Earlier this year, Political Calculations introduced a tool to estimate mortgage rates based on the Ten Year Treasury yield (based on an earlier post of mine): Predicting Mortgage Rates and Treasury Yields. Using their tool, with the Ten Year yield at 3.356%, this suggests a 30 year mortgage rates of 5.33% based on the historical relationship between the Ten Year yield and mortgage rates.
Freddie Mac released their weekly survey Thursday:
Freddie Mac (NYSE:FRE) today released the results of its Primary Mortgage Market Survey® (PMMS®) in which the 30-year fixed-rate mortgage (FRM) averaged 4.83 percent with an average 0.7 point for the week ending November 19, 2009, down from last week when it averaged 4.91 percent. Last year at this time, the 30-year FRM averaged 6.04 percent.This suggests morgage rates are about 50 bps below the expect level ...
Here is an update to the previous graph. Sure enough mortgage rates have been below expectations for about seven months (recent months in yellow with blue outline at lower left).

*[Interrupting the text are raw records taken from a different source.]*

Lemma ban_escalates_witness :
  count (st (Decide (sample_env 1000) [attack] (sample_state false)).2) (Addr4 0xcb007109) = 0 + 1.
Proof.
  refine (proj1 (proj2 (proj2 (proj2 (proj2 (ban_escalates (sample_env 1000) attack [] (sample_state false) (banned_action false)
    (Decide (sample_env 1000) [attack] (sample_state false)).2 _ _)))))).
  - vm_compute. reflexivity.
  - right. reflexivity.
Defined.

Lemma no_duplicate_ban_witness :
  ∃ act' e', Decide (sample_env (2000 + Minute)) [attack] (Decide (sample_env 1000) [attack] (sample_state true)).2 = (Ok act', e') ∧
    act_Op act' = already_banned ∧ act_IP act' = Addr4 0xcb007109 ∧
    same_bans (st (Decide (sample_env 1000) [attack] (sample_state true)).2) (st e').
Proof.
  refine (no_duplicate_ban (sample_env 1000) attack [] (sample_state true) (banned_action true)
    (Decide (sample_env 1000) [attack] (sample_state true)).2 (sample_env (2000 + Minute)) attack []
    (Decide (sample_env 1000) [attack] (sample_state true)).2 (Some (1000, 1, false))
    (st (Decide (sample_env 1000) [attack] (sample_state true)).2) _ _ _ _ _ _ _ _ _).
  - vm_compute. reflexivity.
  - left. reflexivity.
  - intros ip. split; reflexivity.
  - vm_compute. reflexivity.
  - vm_compute. reflexivity.
  - split.
    + vm_compute. reflexivity.
    + apply (bool_decide_unpack _). vm_compute. exact I.
    + intros ranges H q Hq. simpl in H. injection H as <-. apply list_elem_of_singleton in Hq as ->. vm_compute. reflexivity.
    + vm_compute. split; discriminate.
  - reflexivity.
  - right. vm_compute. reflexivity.
  - vm_compute. reflexivity.
Defined.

Although this is a limited amount of data - and the yellow triangles are within the normal spread - this suggests the Fed's buying of MBS is reducing mortgage rates by about 35 to 50 bps relative to the Ten Year treasury.
It isn't that Fannie and Freddie "can’t sell to an end buyer", it is that the GSEs will be selling for a lower price (higher yield) when the Fed completes the MBS purchase program. At that time mortgage rates will probably rise by about 35 bps to 50 bps (relative to the Ten Year) in order to attract other buyers. Alone that isn't all that "scary".
But combined with the growing problems at the FHA, the distortions in the housing market caused by the first-time home buyer tax credit, rising delinquencies, the uncertainty of the modification programs, and likely further house price declines in many bubble states - there are serious problems ahead for the housing market.